Picasso and Maya continued to work together for many years, but cut off contact around the time of Maya’s marriage to Pierre Widmaier in 1960. For the last two decades of his life, the artist and his daughter didn’t speak to one another. The circumstances around this falling out are referenced only vaguely, attributed to Picasso’s disappointment with his daughter’s choice to leave his home and get married.

Photographs of Pablo Picasso and Maya Ruiz-Picasso

Despite this apparent falling out, Maya went on to work as an art historian beginning in the 1980s, and has been essential to archiving and preserving not only Picasso’s paintings and artworks, but also his personal effects. Some of them, included in the exhibition, are unsettlingly personal: Picasso’s fingernail clippings, pieces of his hair, and even a painting of his that incorporated his daughter’s feces. Some of the show feels more like the wild fanaticism of a groupie rather than the fond memorial of a loved one.
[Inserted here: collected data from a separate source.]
(** * rif-relay-server: the transaction management core

    A shallow embedding of [TransactionManager] (TransactionManager.ts) and
    of the collaborators it talks to, followed by the properties the
    specification states about it.

    Conventions of the embedding.
    - A JavaScript [number] that holds a gas price or a configured factor is
      a binary64 float ([PrimFloat.float]); the counters, nonces, block
      heights and attempt counts, which the code only ever compares, adds
      one to or subtracts, are integers ([Z]), with [undefined] and [NaN]
      written out where the code can produce them.
    - A [Buffer] is represented by its 0x-prefixed hexadecimal rendering.
    - An [async] method is a computation in the monad [M]: it reads and
      writes the manager's mutable state and either resolves to a value or
      rejects with an [Error]; state written before a rejection stays
      written, as in JavaScript.
    - One call runs to completion before the next starts; the nonce mutex,
      which only orders concurrent callers, and the log lines are left out. *)

From Corelib Require Import PrimFloat FloatOps SpecFloat FloatAxioms.
From Stdlib Require Import ZArith Ascii String List Lia.
From stdpp Require Import gmap strings list.

Local Open Scope string_scope.
Local Open Scope Z_scope.

(** ** JavaScript built-ins used by the source *)

Module Js.

(** A counter cell of [nonces: Record<string, number>]: an integer, or the
    [NaN] that [undefined++] leaves behind.  A missing key ([undefined]) is
    [None] at the lookup. *)
Inductive Number := Num (z : Z) | NaN.

#[global] Instance Number_eq_dec : EqDecision Number.
Proof. solve_decision. Defined.

(** [n > c] for an integer [n] and a cell [c]: comparing with [undefined]
    or [NaN] is [false]. *)
Definition gt (n : Z) (c : option Number) : bool :=
  match c with
  | Some (Num m) => m <? n
  | Some NaN | None => false
  end.

(** The value [c++] stores back. *)
Definition incr (c : option Number) : Number :=
  match c with
  | Some (Num m) => Num (m + 1)
  | Some NaN | None => NaN
  end.

(** The binary64 float nearest to an integer (ties to even). *)
Definition ofZ (z : Z) : float :=
  SF2Prim (binary_normalize prec emax z 0 false).

Definition isWhiteSpace (c : ascii) : bool :=
  let n := N_of_ascii c in
  ((9 <=? n) && (n <=? 13) || (n =? 32))%N.

Fixpoint trimStart (s : string) : string :=
  match s with
  | String c s' => if isWhiteSpace c then trimStart s' else s
  | EmptyString => s
  end.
On the whole, the exhibition appears to reflect Picasso’s tendency to idolize, and later discard, the women in his life, resulting in a desperate plea for his attention that is echoed beyond the pale and throughout generations. The exhibition is co-curated by Diana Widmaier Picasso, Maya’s daughter, also an art historian and Picasso expert. Born in 1974, the year after Picasso’s death, Diana seems, too, to have fallen prey to an obsession with preserving and promoting her grandfather’s life and work.

It feels strange, in a post-#MeToo era, to elevate a man like Picasso for his relationship with his daughter, while the shadows of the women he hurt linger in the background. Françoise Gilot was blacklisted after coming clean about her relationship with the artist in her 1964 memoir. Mary-Thérèse Walter and Jacqueline Roque both committed suicide. And Dora Maar is widely alleged to have been a victim of physical abuse at Picasso’s hands. This is, after all, the man who claimed that, “There are only two types of women: goddesses and doormats.” Bringing Maya Ruiz-Picasso’s relationship into the picture seems calculated to spin the conversation in another direction. But it feels forced. Can one still enjoy the exhibit for the art itself? Of course. But there are conversations yet to be had about how we contextualize it.

Catherine Rickman is a writer and professional francophile who has lived in Paris, New York, and Berlin. She is currently road tripping around Europe, and you can follow her adventures on Instagram @catrickman.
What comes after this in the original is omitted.